« Quand tu rentreras en France, dis aux grosses têtes de l’Europe de ne pas nous oublier. » C’est en me regardant droit dans les yeux, que Oprea a prononcé cette phrase, et que je lui ai promis de faire mon possible pour les paysans de son village. Il pose ses mains calleuses sur mon épaule. Elles sont les témoins d’une vie de dur labeur, souvent mal récompensé.

« J’étais chef dans une ferme d’Etat pendant la période de collectivisme, nous confie-t-il. Nous avions du matériel agricole que même les Français ne connaissaient pas. » Aujourd’hui, il ne peut plus développer son exploitation. Il vend le lait de ses vaches à une entreprise de Cluj, qui le lui achète environ 0,5 lei le litre, soit moins de 15 centimes d’euro. « En France, on achète votre lait beaucoup plus cher. Même si on est pauvres, même si on est bêtes, on est des travailleurs. On a de mauvaises conditions de vie parce que nous ne sommes pas aidés de la même façon que les agriculteurs français. »

Oprea me confie qu’il aurait aimé découvrir la France, mais que ce n’est pas possible à cause de la différence entre nos niveaux de vie. « Toi, tu peux venir ici pour voir comment nous vivons. » Il touche l’appareil photo que je porte en bandoulière en m’expliquant que ses 35 années de labeur ne lui permettent pas de posséder ce que j’ai à 25 ans. Il me parle de sa fille, qui a dû partir en Sicile pour financer ses études, et qui touche 600 euros par mois pour faire le ménage.

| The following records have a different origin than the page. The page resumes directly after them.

Lemma bits_val_bits n x : bits_val (bits n x) = x mod 2 ^ Z.of_nat n.
Proof.
  induction n as [|n IH]; [cbn; by rewrite Z.mod_1_r|]. cbn [bits]. rewrite bits_val_cons, IH. unfold zlen. rewrite length_bits.
  rewrite Nat2Z.inj_succ, Z.pow_succ_r by lia. rewrite (Z.mul_comm 2), Z.rem_mul_r, <- Z.testbit_spec' by lia. lia.
Qed.
Lemma bits_val_bounds l : 0 ≤ bits_val l < 2 ^ zlen l.
Proof.
  induction l as [|b l IH]; [unfold bits_val, zlen; cbn; lia|].
  rewrite bits_val_cons, zlen_cons, Z.pow_add_r by (try apply zlen_nonneg; lia). destruct b; cbn [Z.b2z]; lia.
Qed.

Lemma byte_bits_lookup bytes p :
  byte_bits bytes !! p = bytes !! (p / 8)%nat ≫= λ b, bits 8 b !! (p mod 8)%nat.
Proof.
  unfold byte_bits. revert p. induction bytes as [|b bytes IH]; intros p; [by rewrite !lookup_nil|]. cbn [mbind list_bind].
  destruct (Nat.lt_ge_cases p 8) as [Hp|Hp].
  - rewrite lookup_app_l by (by rewrite length_bits). rewrite Nat.div_small, Nat.mod_small by done. done.
  - rewrite lookup_app_r by (by rewrite length_bits). rewrite length_bits, IH.
    replace (p / 8)%nat with (S ((p - 8) / 8)) by (replace p with ((p - 8) + 1 * 8)%nat at 2 by lia; rewrite Nat.div_add by lia; lia).
    replace (p mod 8)%nat with ((p - 8) mod 8)%nat by (replace p with ((p - 8) + 1 * 8)%nat at 2 by lia; by rewrite Nat.Div0.mod_add). done.
Qed.
Lemma length_byte_bits bytes : length (byte_bits bytes) = (8 * length bytes)%nat.
Proof. unfold byte_bits. induction bytes as [|b bytes IH]; [done|]. cbn [mbind list_bind]. rewrite length_app, length_bits, IH. cbn. lia. Qed.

Souvent, il me questionne : « Penses-tu que je ne ferais pas un bon paysan en France ? ». Il vient d’acheter un tank pour réfrigérer le lait de ses 13 vaches laitières, qui doit être maintenu entre 4 et 6 degrés pour en assurer la conservation. Il lui a coûté 2000 euros, un investissement très lourd pour une exploitation aussi petite. Les terres sont morcelées, ne permettant pas d’obtenir de subventions. Les fonds de développement européens ne sont pas non plus accessibles pour les paysans de Marin, qui n’ont pas les investissements suffisants pour cofinancer un projet d’extension. Quelle est donc la solution pour ces petits paysans, dont la surface des terres est comprise entre 200 et 900 ares ? Quelle solution pour conserver la vie dans ce village, qui vit principalement grâce à la fabrication de Tuica, liqueur à base de prunes qui ne sera plus commercialisable dans les mois à venir, à cause des règles imposées par l’Europe ?

« Les villages se vident. L’exode rural est une réalité ici depuis plusieurs années » nous explique M. Fitiu, professeur à l’Université agronomique de Cluj et responsable d’une entreprise de conseil qui gère les dossiers SAPARD. Sa principale peur, c’est que le village perde son âme avec l’arrivée de populations immigrées. Il a décidé de se battre et tente de racheter des terres, selon ses moyens, car il refuse que les paysans roumains, exploités dans toute l’Europe, deviennent des esclaves dans leur propre pays.

Oprea, lui, jure que s’il avait 30 ans et qu’il pouvait bénéficier des mêmes aides que les fermiers français, il aurait fait beaucoup mieux qu’eux, c’est sûr ! Devant nous, un poulet évolue fièrement devant les poules, sur le bord de la route. Oprea nous demande si en France, nos poulets sont aussi beaux. Il ironise sur l’élevage de la volaille en batterie et de la faible qualité de la viande que ce type de production induit. Après deux heures d’entretien, Pierre et moi nous retrouvons seuls avec Oprea dans sa cuisine. Il nous regarde, sans dire un mot. L’émotion est palpable. Puis, il hausse les épaules et nous raccompagne. Il me serre la main, puis la scrute, jette un œil sur son poulet, puis repose son regard sur moi, en me demandant si en France, on nous élève comme les poulets, en batterie. Nous rions de bon cœur, marqués par les inquiétudes d’un paysan du bout du monde, ni bête, ni intelligent, mais qui a su par ses paroles nous toucher au plus profond de nos êtres.